Mais um megaesquema de corrupção envolvendo algumas das figuras mais importantes do Brasil. Como tantos outros, não vai dar em nada. No máximo, algumas manchetes, um período sabático em uma cela especial até que um habeas corpus direto do STF “garanta o direito de responder em liberdade”. Quem sabe até a devolução da devolução do dinheiro roubado, como já aconteceu tantas vezes — de bandidos do colarinho branco a líderes do crime organizado, como André do Rap, que recuperou até um helicóptero após decisões judiciais que consideraram ilegal a apreensão, num processo tocado no STJ.
Mas, se está tudo dominado, por que o escândalo veio à tona? Isso não seria a prova de que as instituições estão funcionando, apesar de tudo?
Gostaria de acreditar nisso, mas o fato é que a conta chegou. A cada dia, novos papéis do banco vencem e os valores precisam ser pagos. Alguém vai ter que arcar com a conta. Eis a questão.
Que a coisa cheirava mal já fazia anos. Não por acaso, o banqueiro se cercou de algumas das figuras mais importantes do país. Do ex-ministro da Fazenda (Guido Mantega) ao ex-ministro do STF e atual Ministro da Justiça (Ricardo Lewandowski), ambos como conselheiros, até familiares de Alexandre de Moraes como advogados, o banqueiro ficou famoso por patrocinar eventos da nossa elite político-judiciária no Brasil e no exterior.
O caso retrata, mais uma vez, o grau de promiscuidade a que chegamos — e tudo institucionalizado com a jurisprudência do STF, que não vê nada de errado em um juiz julgar um caso em que cônjuge ou familiar próximo advoga.

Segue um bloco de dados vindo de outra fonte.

(** * F1TENTH 2D map to 3D mesh converter: a shallow embedding of
    [map_to_3d.py] and the properties of its conversion pipeline.

    Conventions of the embedding.
    - A Python [float] is an exact rational ([Q]).  Comparisons of finite
      floats are exact, so the thresholding logic is the program's; the
      rounding of [1.0 - t], [p / 255.0] and of the coordinate arithmetic is
      not modelled.  The thresholding itself ([threshold_map]) takes its
      thresholds from [pyfloat], which adds the infinities and NaN; a
      converter object holds finite thresholds.
    - A 2-D numpy array is a list of rows ([list (list A)]).
    - An exception is a value of [exn] carried by the [result] monad.
    - Progress messages ([print]) are not part of the model. *)

From Stdlib Require Import ZArith QArith Lia Lqa Ascii String.
From stdpp Require Import base list sorting.

Local Open Scope Z_scope.

(** ** Exceptions *)

Inductive exn : Type :=
| KeyError (key : string)
| FileNotFoundError
| IndexError.

Inductive result (A : Type) : Type :=
| Ok (a : A)
| Raise (e : exn).
Arguments Ok {A} a.
Arguments Raise {A} e.

#[global] Instance result_ret : MRet result := fun _ a => Ok a.
#[global] Instance result_bind : MBind result := fun _ _ k m =>
  match m with
  | Ok a => k a
  | Raise e => Raise e
  end.

(** ** numpy: the array operations the converter uses *)

Abbreviation ndarray A := (list (list A)) (only parsing).

Module np.

(** [arr.shape] of a 2-D array: (rows, columns). *)
Definition shape {A} (arr : ndarray A) : Z * Z :=
  (Z.of_nat (length arr), Z.of_nat (length (hd [] arr))).

(** All rows of an array have the same length. *)
Definition is_array {A} (height width : nat) (arr : ndarray A) : Prop :=
  length arr = height /\ Forall (fun row => length row = width) arr.

Definition ones (height width : nat) : ndarray Z :=
  replicate height (replicate width 1).

Definition zeros_like {A} (arr : ndarray A) : ndarray Z :=
  fmap (M := list) (fmap (M := list) (fun _ => 0)) arr.

(** Elementwise operations (broadcast against a scalar or pointwise). *)
Definition map2d {A B} (f : A -> B) (arr : ndarray A) : ndarray B :=
  fmap (M := list) (fmap (M := list) f) arr.
(** * Slide extraction service (app.py): a shallow embedding and its properties

    The development follows the layout of [app.py]:
    - [Text]: Python strings as lists of code points, [str.strip], the two
      [re.sub] calls and the display filename of [create_pdf_task];
    - [Store]: the [jobs] dictionary and the files the service touches;
    - [Download]: [progress_hook] and [download_video];
    - [Video]: [frames_to_pdf_generator] (sampling loop, scene detection);
    - [Pdf]: [save_frames_to_pdf];
    - [Service]: [create_pdf_task] and the three routes.

    Conventions.  Python floats are read as exact rationals ([Q]); every
    [with jobs_lock:] block is one atomic state change; a background task
    runs from its start to its end without another thread in between,
    while a retrieval is cut into its view function and the cleanup that
    Flask calls afterwards, so that two retrievals can overlap.  OpenCV,
    yt-dlp, PIL and FPDF are outside the repository: what they return is
    an input of the model.  So is Flask: the order in which it calls the
    view and the registered cleanup and sends the body is written out in
    [Service]. *)

From Stdlib Require Import ZArith QArith Qround Lqa String Ascii.
From stdpp Require Import gmap strings list fin_maps.

Local Open Scope Z_scope.

(** ** Python strings *)

Module Text.

(** A [str] is a sequence of Unicode code points. *)
Abbreviation pystr := (list N).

Ora, se um juiz não se sente constrangido em atuar em um processo em que ele é, ao mesmo tempo, vítima e promotor, todo o resto é possível. A Constituição vira um mero detalhe a ser interpretado conforme as conveniências do momento.
Não é a primeira vez que ex-ministros do STF e seus familiares advogam formalmente para corruptos famosos. Lewandowski, por exemplo, além de ter trabalhado para os irmãos Batista, tem um filho que atuou para entidades investigadas por fraudes no INSS. No caso de Moraes, o escritório da família — que inclui a esposa e dois filhos — foi contratado pelo Banco Master. E eles não são exceção. Entre ministros atuais e recém-aposentados, a maioria tem parentes com grandes escritórios, defendendo clientes cujos casos frequentemente transitam pelas instâncias superiores.
A esposa de Toffoli, por exemplo, atuou ativamente na defesa de alvos da Lava Jato e, claro, também dos irmãos Batista — réus confessos cujos processos e até acordos de devolução de bilhões aos cofres públicos foram anulados em decisões monocráticas do próprio marido.
Ao mesmo tempo em que a impunidade reina para corruptos, alguns casos chamam atenção pelos excessos de punibilidade. O caso da jornalista Rosane Oliveira, do Zero Hora, é um escândalo: ela foi condenada a pagar R$ 600 mil por danos morais após divulgar o salário da desembargadora Iris Helena Medeiros Nogueira — uma entre tantos privilegiados do setor público que recebem gordos penduricalhos independentemente do estado de calamidade das contas públicas. Noutro caso, uma jornalista da IstoÉ foi condenada por “excesso de ironia” ao ministro Gilmar Mendes, assim como o próprio Moro pode ser condenado por suposta ofensa ao próprio Gilmar.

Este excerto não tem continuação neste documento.